(** [findServiceByEvent]: first service matching the compose project
    label or the container name attribute. *)
Fixpoint findServiceIn (project name : string) (svcs : list Service) : option Service :=
  match svcs with
  | [] => None
  | svc :: rest =>
      if negb (String.eqb project "") && String.eqb (svc_ComposeProject svc) project
      then Some svc
      else if negb (String.eqb name "") && String.eqb (svc_ContainerName svc) name
      then Some svc
      else findServiceIn project name rest
  end.

Definition findServiceByEvent (event : Event) : option Service :=
  let project := lookupS (ev_Attributes event) "com.docker.compose.project" in
  let name := lookupS (ev_Attributes event) "name" in
  findServiceIn project name (cfg_Services cfg).

(** [handleUnhealthy] *)
Definition handleUnhealthy (env : Env) (svc : Service) (containerName containerID : string)
  : M unit :=
  let* dep := gets (fun st => IsDeploying st (svc_Name svc)) in
  if dep then ret tt else
  let reason := match env_inspectContainer env containerID with
                | inr info => LastHealthOutput info
                | inl _ => ""
                end in
  SetHealthy (svc_Name svc) false ;;
  setDegraded (svc_Name svc) true ;;
  if negb (svc_AutoHeal svc) then
    send (mkAlert (svc_Name svc) "unhealthy" "Container is unhealthy." reason "" ""
                  containerName LevelWarning)
  else
  let* count := gets (fun st => lookupZ (restartCounts st) (svc_Name svc)) in
  if Z.geb count (svc_HealMaxRestarts svc) then ret tt else
  let* cool := gets (fun st => inCooldown (env_now env) st containerName) in
  if cool then ret tt else
  issue (CRestartContainer containerID 10) ;;
  match env_restart env containerID 10 with
  | Some _ =>
      IncFailures (svc_Name svc) ;;
      send (mkAlert (svc_Name svc) "critical" "Failed to restart unhealthy container." reason
                    "" "" containerName LevelCritical)
  | None =>
      modify (set_cooldowns (fun c =>
        <[containerName := env_now env + durationSeconds (svc_HealCooldown svc)]> c)) ;;
      spawn (TVerifyAfterRestart svc containerName containerID reason)
  end.

(** [verifyAfterRestart]; [None] is cancellation during the 30 s sleep. *)
Definition verifyAfterRestart (oenv : option Env) (svc : Service)
  (containerName containerID reason : string) : M unit :=
  match oenv with
  | None => ret tt
  | Some env =>
  match env_inspectContainer env containerID with
  | inl _ => ret tt
  | inr info =>
      let unhealthy := match cs_Health (ci_State info) with
                       | Some h => String.eqb (hs_Status h) "unhealthy"
                       | None => false
                       end in
      if unhealthy then
        IncFailures (svc_Name svc) ;;
        modify (set_restartCounts (fun r => incr r (svc_Name svc))) ;;
        let* count := gets (fun st => lookupZ (restartCounts st) (svc_Name svc)) in
        if Z.geb count (svc_HealMaxRestarts svc) then
          send (mkAlert (svc_Name svc) "critical"
                  ("Giving up after " ++ pretty count ++
                   " consecutive failed restarts. Manual intervention required.")
                  (LastHealthOutput info) "" "" containerName LevelCritical)
        else
          send (mkAlert (svc_Name svc) "critical"
                  ("Container still unhealthy after restart (attempt " ++ pretty count ++ "/"
                   ++ pretty (svc_HealMaxRestarts svc) ++ ").")
                  (LastHealthOutput info) "" "" containerName LevelCritical)
      else
        IncRestarts (svc_Name svc) ;;
        SetHealthy (svc_Name svc) true ;;
        send (mkAlert (svc_Name svc) "restarted" "Restarted unhealthy container successfully."
                      reason "" "" containerName LevelWarning)
  end
  end.
(** X18: the order in which [_add_text] fails.  Both fields are read before
    either is tested, so a record without "response" is KeyError for it
    even when its instruction is empty; with both fields there, an empty
    or missing-valued instruction is reported before an empty response. *)
Theorem add_text_errors (rec : gmap string PyVal) :
  (rec !! "instruction" = None ->
   _add_text PROMPT_format rec_repr rec = Err (Raised (KeyError "instruction")))
  /\ (is_Some (rec !! "instruction") -> rec !! "response" = None ->
      _add_text PROMPT_format rec_repr rec = Err (Raised (KeyError "response")))
  /\ (forall instruction,
        rec !! "instruction" = Some instruction -> truthy instruction = false ->
        is_Some (rec !! "response") ->
        _add_text PROMPT_format rec_repr rec =
          Err (ValueError ("Expected an instruction in: " +:+ rec_repr rec)))
  /\ (forall instruction response,
        rec !! "instruction" = Some instruction -> truthy instruction = true ->
        rec !! "response" = Some response -> truthy response = false ->
        _add_text PROMPT_format rec_repr rec =
          Err (ValueError ("Expected a response in: " +:+ rec_repr rec))).
Proof.
  unfold _add_text. split; [|split; [|split]].
  - by intros ->.
  - by intros [vi ->] ->.
  - intros vi -> Hti [vr ->]. cbn. by rewrite Hti.
  - intros vi vr -> Hti -> Htr. cbn. by rewrite Hti, Htr.
Qed.

(** X19: [_add_text] applied to a record it has returned returns that
    record again: mapping it twice over a dataset changes nothing. *)
Theorem add_text_idempotent (rec rec' : gmap string PyVal) :
  _add_text PROMPT_format rec_repr rec = Ok rec' ->
  _add_text PROMPT_format rec_repr rec' = Ok rec'.
Proof.
  intros H.
  destruct (add_text_inv _ _ H)
    as (instruction & response & text & Hi & Hine & Hr & Hrne & Hf & ->).
  unfold _add_text.
  rewrite !lookup_insert_ne by done. rewrite Hi, Hr. cbn.
  apply String.eqb_neq in Hine, Hrne. rewrite Hine, Hrne. cbn.
  rewrite Hf. cbn. by rewrite insert_insert_eq.
Qed.
End AddTextProperties.
Lemma split_on_free (p : ascii -> bool) (w : string) :
  all_chars (fun c => negb (p c)) w = true -> split_on p w = [w].
Proof.
  induction w as [|c w IH]; [reflexivity|]. simpl. intros H.
  apply andb_prop in H as [Hc Hw]. apply negb_true_iff in Hc.
  now rewrite Hc, (IH Hw).
Qed.

Lemma split_on_app (p : ascii -> bool) (w : string) (sep : ascii) (rest : string) :
  all_chars (fun c => negb (p c)) w = true -> p sep = true ->
  split_on p (w ++ String sep rest) = w :: split_on p rest.
Proof.
  intros Hw Hsep. induction w as [|c w IH].
  - simpl. now rewrite Hsep.
  - change (String c w ++ String sep rest) with (String c (w ++ String sep rest)).
    simpl in Hw. apply andb_prop in Hw as [Hc Hw]. apply negb_true_iff in Hc.
    simpl. now rewrite Hc, (IH Hw).
Qed.

Lemma split_on_pieces (p : ascii -> bool) (s w : string) :
  In w (split_on p s) -> all_chars (fun c => negb (p c)) w = true.
Proof.
  revert w. induction s as [|c s IH]; intros w.
  - simpl. intros [<-|[]]. reflexivity.
  - simpl. destruct (p c) eqn:Hc.
    + intros [<-|H]; [reflexivity|now apply IH].
    + destruct (split_on p s) as [|w0 ws] eqn:E.
      * intros [<-|[]]. simpl. now rewrite Hc.
      * intros [<-|H].
        -- simpl. rewrite Hc. simpl. apply IH. now left.
        -- apply IH. now right.
Qed.

Lemma split_on_join (p : ascii -> bool) (sep : ascii) (w : string) (ws : list string) :
  p sep = true ->
  (forall x, In x (w :: ws) -> all_chars (fun c => negb (p c)) x = true) ->
  split_on p (join (String sep EmptyString) (w :: ws)) = w :: ws.
Proof.
  intros Hsep. revert w. induction ws as [|w' ws IH]; intros w Hall.
  - simpl. apply split_on_free. apply Hall. now left.
  - change (join (String sep EmptyString) (w :: w' :: ws))
      with (w ++ String sep EmptyString ++ join (String sep EmptyString) (w' :: ws)).
    change (String sep EmptyString ++ join (String sep EmptyString) (w' :: ws))
      with (String sep (join (String sep EmptyString) (w' :: ws))).
    rewrite split_on_app; [|apply Hall; now left|exact Hsep].
    f_equal. apply IH. intros x Hx. apply Hall. now right.
Qed.

End TextFacts.

Section KeywordFacts.
Lemma endpoint_blank_topic_is_value_error_witness :
  exists t',
    Api.post_create Sample.world Sample.settings (Some "s3cret")
      {| req_topic := "   "; req_content_type := "article";
         req_target_audience := "general"; req_word_count := 500;
         req_tone := "professional"; req_keywords := None;
         req_research_depth := "comprehensive" |} []
    = (t', inl (ValueError "Topic cannot be empty"))
    /\ completion_calls t' = completion_calls []
    /\ t' <> [].
Proof.
  apply endpoint_blank_topic_is_value_error;
    [reflexivity | discriminate | reflexivity].
Defined.

(** X3. With the right API key, a topic that is not blank and two completion
    calls that answer, the endpoint returns a record that echoes the seven
    request fields, carries the parsed research answer and the stripped draft,
    and has status [completed]; exactly the Research call and then the Writer
    call were made. *)
Theorem endpoint_success_record
  (w : World) (settings : Settings) (api_key : option string)
  (request : ContentRequest) (t : trace) (text out : string) :
  api_key = Some (secret_key settings) ->
  ResearchAgent.validate_input (req_topic request) = true ->
  let rp :=
    ResearchAgent.task_description (req_topic request)
      (req_research_depth request) (req_content_type request)
      (req_target_audience request) in
  let rd := ResearchAgent._parse_research_result text (req_topic request) in
  let wp :=
    draft_prompt (req_topic request) (req_content_type request)
      (req_target_audience request) (req_word_count request)
      (req_tone request) (req_keywords request) rd in
  complete w (completion_calls t) Researcher rp = inr text ->
  complete w (completion_calls t ++ [(Researcher, rp)]) Writer wp = inr out ->
  exists t' record,
    Api.post_create w settings api_key request t = (t', inr record)
    /\ completion_calls t' = completion_calls t ++ [(Researcher, rp); (Writer, wp)]
    /\ topic record = req_topic request
    /\ content_type record = req_content_type request
    /\ target_audience record = req_target_audience request
    /\ word_count record = req_word_count request
    /\ tone record = req_tone request
    /\ keywords record = req_keywords request
    /\ research_data record = rd
    /\ draft_content (content record) = Py.strip out
    /\ status record = "completed".
Proof.
  intros Hkey Hv rp rd wp Hr Hw.
  rewrite post_create_authorized by exact Hkey.
  rewrite api_create_content_nonempty
    by (intros Heq; rewrite Heq in Hv; discriminate Hv).
  rewrite create_content_run by exact Hv.
  fold rp. rewrite Hr. cbv zeta. fold rd. fold wp. rewrite Hw.
  eexists _, _. split; [reflexivity|]. split.
  - rewrite !completion_calls_app, completion_calls_log,
      !completion_calls_execute_events.
    simpl. rewrite List.app_nil_r, <- List.app_assoc. reflexivity.
  - repeat split; reflexivity.
Qed.
(** Available blocks of the abstract state in address order. *)
Lemma hole_push h bs1 n bs2 fl mid m y :
  hole h bs1 n bs2 fl → tiles (array h) (total bs1) mid → Forall ok_size mid →
  n = total mid + m → 4 ≤ m → y = total bs1 + total mid → 0 < y →
  linked (push y (tag y m m h)) (bs1 ++ (mid ++ [m]) ++ bs2) (y :: fl) ∧
  keeps (outside bs1 n bs2) h (push y (tag y m m h)).
Proof.
  intros Hh Ht Hok Hn Hm -> Hy. pose proof (total_nonneg mid).
  destruct (hole_tag _ _ _ _ _ (total bs1 + total mid) m m Hh) as [Hh' Hk]; [lia..|].
  assert (Hl : linked (tag (total bs1 + total mid) m m h)
                 (bs1 ++ (mid ++ [m]) ++ bs2) fl).
  { eapply hole_linked; [exact Hh'|rewrite total_app; simpl; lia| |].
    - apply Forall_app. split; [done|]. constructor; [left; lia|done].
    - apply tiles_app. split.
      + eapply tiles_frame; [|done|exact Ht]. intros i Hi. simpl. by upd_simp.
      + simpl. upd_simp. split_and!; [done| |done]. upd_simp. done. }
  destruct (push_linked _ _ _ (total bs1 + total mid) Hl) as [Hl' Hk'].
  - rewrite !frees_app, !elem_of_app. simpl. rewrite decide_True by lia. set_solver.
  - intros Hin. destruct (ho_sub _ _ _ _ _ Hh _ Hin) as [Hf|Hf];
      (apply frees_bound in Hf; [lia|by destruct Hh]).
  - lia.
  - split; [done|]. eapply keeps_trans; [exact Hk|].
    eapply keeps_weaken; [|exact Hk']. intros j Hj. apply outside_app.
    rewrite total_app. simpl. by replace (total mid + (Z.abs m + 0)) with n by lia.
Qed.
* * * * * * * * *
Using the entries above, give again exactly the lines from the line holding "None => false" through the line holding "instruction = false ->". Include both end lines and nothing else.

**Your response**:
                       | None => false
                       end in
      if unhealthy then
        IncFailures (svc_Name svc) ;;
        modify (set_restartCounts (fun r => incr r (svc_Name svc))) ;;
        let* count := gets (fun st => lookupZ (restartCounts st) (svc_Name svc)) in
        if Z.geb count (svc_HealMaxRestarts svc) then
          send (mkAlert (svc_Name svc) "critical"
                  ("Giving up after " ++ pretty count ++
                   " consecutive failed restarts. Manual intervention required.")
                  (LastHealthOutput info) "" "" containerName LevelCritical)
        else
          send (mkAlert (svc_Name svc) "critical"
                  ("Container still unhealthy after restart (attempt " ++ pretty count ++ "/"
                   ++ pretty (svc_HealMaxRestarts svc) ++ ").")
                  (LastHealthOutput info) "" "" containerName LevelCritical)
      else
        IncRestarts (svc_Name svc) ;;
        SetHealthy (svc_Name svc) true ;;
        send (mkAlert (svc_Name svc) "restarted" "Restarted unhealthy container successfully."
                      reason "" "" containerName LevelWarning)
  end
  end.
(** X18: the order in which [_add_text] fails.  Both fields are read before
    either is tested, so a record without "response" is KeyError for it
    even when its instruction is empty; with both fields there, an empty
    or missing-valued instruction is reported before an empty response. *)
Theorem add_text_errors (rec : gmap string PyVal) :
  (rec !! "instruction" = None ->
   _add_text PROMPT_format rec_repr rec = Err (Raised (KeyError "instruction")))
  /\ (is_Some (rec !! "instruction") -> rec !! "response" = None ->
      _add_text PROMPT_format rec_repr rec = Err (Raised (KeyError "response")))
  /\ (forall instruction,
        rec !! "instruction" = Some instruction -> truthy instruction = false ->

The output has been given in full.